Middle-aged people with healthy diets are fitter 2023


Research found that middle-aged adults who eat well are fitter. ESC’s European Journal of Preventive Cardiology published the study’s findings.

“This study provides some of the strongest and most rigorous data thus far to support the connection that better diets may lead to higher fitness,” stated study author Dr. Michael Mi of Beth Israel Deaconess Medical Center, Boston.

“The improvement in fitness we observed in participants with better diets was similar to the effect of taking 4,000 more steps each day.”

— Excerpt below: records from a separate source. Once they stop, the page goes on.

(* ===== verification/Aggregate.v ===== *)
(** * Aggregation pipelines (community_query.cpp)

    [aggregateDocuments] checks a pipeline and runs its stages over an array of
    documents, reporting how many documents go into and come out of each stage. *)

From stdpp Require Import base list strings sorting.
From Stdlib Require Import ZArith Lia Permutation.
From S2P Require Import Prelude Json Msgpack JsonValue Float64 JsonCompare Query UpdateOps.

Open Scope Z_scope.

Section Aggregate.
Context `{QL : QueryLib} `{JT : JsonText}.

(** ** Validation *)

(** [get<int>()] and [get<long long>()] of an integer. *)
Definition direction_ok (d : json) : bool :=
  is_number_integer d && match as_i32 d with Some n => (n =? 1) || (n =? -1) | None => false end.

Definition integer_at_least (lo : Z) (v : json) : bool :=
  is_number_integer v && match as_i64 v with Some n => lo <=? n | None => false end.

(** One stage; [last] when no stage follows. *)
Definition check_stage (stage : json) (last : bool) : result unit :=
  match stage with
  | JObject [(name, v)] =>
      if bytes_eqb name (str "$match") then (if is_object v then Ok tt else Err "$match must be an object")
      else if bytes_eqb name (str "$project") then
        match v with
        | JObject ((_ :: _) as fields) =>
            if forallb (fun kv => json_eqb kv.2 (JInt 1) || json_eqb kv.2 (JBool true)) fields then Ok tt else Err "Community $project supports inclusion only"
        | _ => Err "$project must be a nonempty object"
        end
      else if bytes_eqb name (str "$sort") then
        match v with
        | JObject ((_ :: _) as fields) => if forallb (fun kv => direction_ok kv.2) fields then Ok tt else Err "$sort directions must be 1 or -1"
        | _ => Err "$sort must be a nonempty object"
        end
      else if bytes_eqb name (str "$skip") then (if integer_at_least 0 v then Ok tt else Err "$skip must be a nonnegative integer")
      else if bytes_eqb name (str "$limit") then (if integer_at_least 1 v then Ok tt else Err "$limit must be a positive integer")
      else if bytes_eqb name (str "$count") then
        match v with
        | JString (_ :: _) => if last then Ok tt else Err "$count must be terminal with a field name"
        | _ => Err "$count must be terminal with a field name"
        end
      else Err "unsupported Community aggregation stage"
  | _ => Err "each aggregation stage must have one operator"
  end.

Fixpoint check_stages (stages : list json) : result unit :=
  match stages with
  | [] => Ok tt
  | stage :: rest => _ ← check_stage stage (match rest with [] => true | _ => false end); check_stages rest
  end.

Definition validatePipeline (pipeline : json) : result (list json) :=
  match pipeline with
  | JArray stages => _ ← check_stages stages; Ok stages
  | _ => Err "pipeline must be an array"
  end.

(** ** Sorting *)

Definition compareJson (left right : json) : result Z :=
  if json_eqb left right then Ok 0
  else
    match as_double left, as_double right with
    | Some a, Some b => Ok (if dlt a b then -1 else 1)
    | _, _ =>
        match left, right with
        | JString a, JString b => Ok (if bytes_ltb a b then -1 else 1)
        | _, _ =>
            a ← or_err (json_dump left) "type_error.316";
            b ← or_err (json_dump right) "type_error.316";
            Ok (if bytes_ltb a b then -1 else 1)
        end
    end.

(** [doc.value(field, json())]. *)
Definition field_or_null (doc : json) (field : bytes) : result json := value Some doc field JNull.

(** The comparison of the [$sort] stage. *)
Fixpoint sort_less (fields : object) (a b : json) : result bool :=
  match fields with
  | [] => Ok false
  | (field, direction) :: rest =>
      left ← field_or_null a field;
      right ← field_or_null b field;
      order ← compareJson left right;
      if order =? 0 then sort_less rest a b
      else Ok (match as_i32 direction with Some 1 => order <? 0 | _ => 0 <? order end)
  end.

(** [std::stable_sort], as an insertion from the right: an element goes before the
    first one that is not smaller.  A comparison that throws ends it. *)
Fixpoint insert_stable (less : json -> json -> result bool) (x : json) (l : list json) : result (list json) :=
  match l with
  | [] => Ok [x]
  | y :: rest => lt ← less y x; if lt : bool then (rest ← insert_stable less x rest; Ok (y :: rest)) else Ok (x :: l)
  end.

Fixpoint stable_sort (less : json -> json -> result bool) (l : list json) : result (list json) :=
  match l with
  | [] => Ok []
  | x :: l => l ← stable_sort less l; insert_stable less x l
  end.

(** ** Stages *)

Fixpoint filter_result (f : json -> result bool) (l : list json) : result (list json) :=
  match l with
  | [] => Ok []
  | x :: l => b ← f x; l ← filter_result f l; Ok (if b : bool then x :: l else l)
  end.

(** [projected[field] = document[field]] for the fields the document has. *)
Definition project_document (fields : object) (doc : json) : json :=
  JObject (fold_left (fun m kv => match json_find kv.1 doc with Some v => obj_insert kv.1 v m | None => m end) fields []).

Definition run_stage (name : bytes) (v : json) (documents : list json) : result (list json) :=
  if bytes_eqb name (str "$match") then filter_result (fun doc => db_match doc v) documents
  else if bytes_eqb name (str "$project") then Ok (map (project_document (json_items v)) documents)
  else if bytes_eqb name (str "$sort") then stable_sort (sort_less (json_items v)) documents
  else if bytes_eqb name (str "$skip") then n ← or_err (as_u64 v) "type_error.302"; Ok (drop (Z.to_nat n) documents)
  else if bytes_eqb name (str "$limit") then n ← or_err (as_u64 v) "type_error.302"; Ok (take (Z.to_nat n) documents)
  else if bytes_eqb name (str "$count") then
    field ← or_err (as_string v) "type_error.302";
    Ok [JObject [(field, JUInt (Z.of_nat (length documents)))]]
  else Ok documents.

Definition stage_report (name : bytes) (input output : nat) : json :=
  JObject [(str "input_count", JUInt (Z.of_nat input)); (str "output_count", JUInt (Z.of_nat output)); (str "stage", JString name)].

Fixpoint run_stages (stages : list json) (documents : list json) : result (list json * list json) :=
  match stages with
  | [] => Ok (documents, [])
  | JObject ((name, v) :: _) :: rest =>
      out ← run_stage name v documents;
      r ← run_stages rest out;
      Ok (r.1, stage_report name (length documents) (length out) :: r.2)
  | _ :: _ => Err "invalid_iterator.214"
  end.

Definition aggregateDocuments (documents pipeline : json) : result json :=
  match documents with
  | JArray docs =>
      stages ← validatePipeline pipeline;
      r ← run_stages stages docs;
      Ok (JObject [(str "documents", JArray r.1); (str "stages", JArray r.2)])
  | _ => Err "documents must be an array"
  end.

(** ** Explaining a filter *)

Definition explainFind (filter : json) : result json :=
  match filter with
  | JObject m =>
      match List.find (fun kv => negb (is_object kv.2) && negb (is_array kv.2)) m with
      | Some (field, _) =>
          Ok (JObject [(str "field", JString field); (str "plan", JString (str "INDEX_LOOKUP")); (str "reason", JString (str "simple scalar equality predicate"))])
      | None => Ok (JObject [(str "plan", JString (str "FULL_SCAN")); (str "reason", JString (str "no simple scalar equality predicate"))])
      end
  | _ => Err "filter must be an object"
  end.

(** ** Sorting is stable and in order *)

Section Sort.
Context (less : json -> json -> result bool) (lt : json -> json -> bool) (Ok_in : json -> Prop).
Context (Hless : forall a b, Ok_in a -> Ok_in b -> less a b = Ok (lt a b)).
Context (Hasym : forall a b, Ok_in a -> Ok_in b -> lt a b = true -> lt b a = false).
Context (Htrans : forall a b c, Ok_in a -> Ok_in b -> Ok_in c -> lt b a = false -> lt c b = false -> lt c a = false).

(** No element is smaller than an earlier one. *)
Definition in_order (l : list json) : Prop := StronglySorted (fun a b => lt b a = false) l.

Lemma insert_spec x l : Ok_in x -> Forall Ok_in l -> in_order l ->
  exists l', insert_stable less x l = Ok l' /\ in_order l' /\ l' ≡ₚ x :: l /\
    forall p : json -> bool, (forall y, Ok_in y -> p y = true -> p x = true -> lt y x = false) -> List.filter p l' = List.filter p (x :: l).
Proof.
  intros Hx. induction l as [|y l IH]; intros Hl Hs; cbn [insert_stable]; [exists [x]; split; [reflexivity|]; split; [repeat constructor|auto]|].
  apply Forall_cons in Hl as [Hy Hl]. unfold in_order in Hs. apply StronglySorted_cons in Hs as [Hyl Hs]. rewrite (Hless y x Hy Hx). cbn [mbind result_bind].
  destruct (lt y x) eqn:E.
  - destruct (IH Hl Hs) as (l' & -> & Ho & Hp & Hf). exists (y :: l'). cbn [mbind result_bind]. split; [reflexivity|]. split; [|split; [rewrite Hp; apply perm_swap|]].
    + apply StronglySorted_cons. split; [|exact Ho]. rewrite Hp. constructor; [exact (Hasym y x Hy Hx E)|exact Hyl].
    + intros p Hpx. cbn [List.filter]. rewrite (Hf p Hpx). cbn [List.filter]. destruct (p y) eqn:Ey, (p x) eqn:Ex; try reflexivity. rewrite (Hpx y Hy Ey eq_refl) in E. discriminate.
  - exists (x :: y :: l). split; [reflexivity|]. split; [|auto]. apply StronglySorted_cons. split; [|apply StronglySorted_cons; auto]. constructor; [exact E|].
    rewrite Forall_forall in Hyl, Hl |- *. intros z Hz. exact (Htrans x y z Hx Hy (Hl z Hz) E (Hyl z Hz)).
Qed.

(** Sorted, a permutation, and elements that are not ordered keep their order. *)
Lemma sort_spec l : Forall Ok_in l -> exists l', stable_sort less l = Ok l' /\ in_order l' /\ l' ≡ₚ l /\
  forall p : json -> bool, (forall x y, Ok_in x -> Ok_in y -> p x = true -> p y = true -> lt x y = false) -> List.filter p l' = List.filter p l.
Proof.
  induction l as [|x l IH]; intros Hl; cbn [stable_sort]; [exists []; split; [reflexivity|]; split; [constructor|auto]|]. apply Forall_cons in Hl as [Hx Hl].
  destruct (IH Hl) as (l1 & -> & Ho1 & Hp1 & Hf1). cbn [mbind result_bind]. destruct (insert_spec x l1 Hx) as (l' & E & Ho & Hp & Hf); [rewrite Hp1; exact Hl|exact Ho1|].
  exists l'. split; [exact E|]. split; [exact Ho|]. split; [rewrite Hp, Hp1; reflexivity|]. intros p Hpp. rewrite Hf by (intros y Hy Hy' Hx'; exact (Hpp y x Hy Hx Hy' Hx')).
  cbn [List.filter]. rewrite (Hf1 p Hpp). reflexivity.
Qed.
End Sort.
End Aggregate.
(* ===== verification/MediaUpload.v ===== *)
(** * Media uploads (media_upload_state.cpp)

    The states of an upload, and its progress rebuilt from the manifest and the
    metadata of the chunks that are stored. *)

From stdpp Require Import base list strings sorting gmap.
From Stdlib Require Import ZArith Lia.
From S2P Require Import Prelude Json Msgpack JsonValue JsonCompare.

Open Scope Z_scope.

(** ** States *)

Inductive MediaState := uploading | verifying | ready | failed | aborted.

#[global] Instance MediaState_eq : EqDecision MediaState.
Proof. solve_decision. Defined.

Definition mediaStateName (s : MediaState) : bytes :=
  match s with
  | uploading => str "uploading" | verifying => str "verifying" | ready => str "ready" | failed => str "failed" | aborted => str "aborted"
  end.

Definition parseMediaState (v : bytes) : result MediaState :=
  if bytes_eqb v (str "uploading") then Ok uploading
  else if bytes_eqb v (str "verifying") then Ok verifying
  else if bytes_eqb v (str "ready") then Ok ready
  else if bytes_eqb v (str "failed") then Ok failed
  else if bytes_eqb v (str "aborted") then Ok aborted
  else Err "unknown media state".
(* ===== verification/LexicalOps.v ===== *)
(** * The lexical index refines a map from ids to words

    Writes and erasures of the index against the same on a finite map: same answers,
    same errors, and the state of the one represents the state of the other. *)

From stdpp Require Import base list gmap strings sorting.
From Stdlib Require Import ZArith Lia SpecFloat.
From S2P Require Import Prelude Msgpack Float64 Ranked Lexical LexicalInv.

Open Scope Z_scope.

(** The words of every document that is there. *)
Abbreviation corpus := (gmap bytes (list bytes)).

Definition corpus_length (c : corpus) : Z := map_fold (fun _ toks n => Z.of_nat (length toks) + n) 0 c.

Lemma corpus_length_insert c id toks : c !! id = None -> corpus_length (<[id := toks]> c) = Z.of_nat (length toks) + corpus_length c.
Proof. intros H. unfold corpus_length. rewrite map_fold_insert_L; [done| |done]. intros; lia. Qed.

Lemma corpus_length_delete c id toks : c !! id = Some toks -> corpus_length (delete id c) = corpus_length c - Z.of_nat (length toks).
Proof. intros H. rewrite <-(insert_delete_id c id toks H) at 2. rewrite corpus_length_insert by apply lookup_delete_eq. lia. Qed.

(** The specification: documents, how many versions were ever stored, and whether a write was cut short. *)
Record lspec := mkLspec { sp_corpus : corpus; sp_versions : Z; sp_broken : bool }.

Inductive lop := LUpsert (id text : bytes) (check : nat -> bool) | LErase (id : bytes).

Definition distinct_words (tokens : list bytes) : nat := size (list_to_set tokens : gset bytes).

Section Refinement.
Context `{LexicalLibLaws} (config : LexicalConfig).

Cardiorespiratory fitness assesses the heart, lungs, blood vessels, and muscles’ ability to transport and use oxygen during exercise. One of the best predictors of health and lifetime.

Exercise improves cardiorespiratory fitness, but even people who exercise the same amount have different fitness levels, suggesting additional factors are involved. A balanced diet offers many health benefits, but its effect on fitness is uncertain.

ESC’s European Journal of Preventive Cardiology published the study’s findings.

This study examined whether community-dwellers with a healthy diet are fit. Framingham Heart Study participants number 2,380. 54% were female, and the average age was 54. A cycle ergometer maximal effort cardiopulmonary exercise test determined peak VO2. This test measures oxygen consumption during the most vigorous activities.

The Harvard semi-quantitative food frequency questionnaire assessed intake of 126 dietary items during the last year from never or less than once per month to six or more servings per day.

The heart-healthy Alternative Healthy Eating Index (AHEI; 0 to 110) and Mediterranean-style Diet Score (MDS; 0 to 25) were employed to measure diet quality. A diet rich in vegetables, fruits, whole grains, nuts, legumes, seafood, healthy fats, and less red meat and alcohol had higher results.

Diet quality and fitness were examined after controlling for age, sex, total daily energy intake, body mass index, smoking status, cholesterol levels, blood pressure, diabetes, and routine physical activity. AHEI averaged 66.7 and MDS 12.4. Compared to the average score, a 13-point AHEI and 4.7-point MDS increase increased peak VO2 by 5.2% and 4.5%, respectively.3

“In middle-aged adults, healthy dietary patterns were strongly and favorably associated with fitness even after taking habitual activity levels into account,” stated Dr. Mi. The link was same in women and men and stronger in those under 54 than older persons.”

The researchers examined diet-fitness mechanisms. They evaluated how nutrition quality, fitness, and metabolites—substances created during digestion and released into the blood after exercise—relate. 201 metabolites (e.g. amino acids) were analyzed in blood samples from 1,154 research participants.

After controlling for the same parameters, 24 metabolites were related with poor diet and fitness or good diet and fitness. Dr. Mi added, “Our metabolite data suggest that eating healthily is associated with better metabolic health, which could be one possible way that it leads to improved fitness and ability to exercise.”

“This was an observational study and we cannot conclude that eating well causes better fitness, or exclude the possibility of a reverse relationship, i.e. that fit individuals choose to eat healthily.”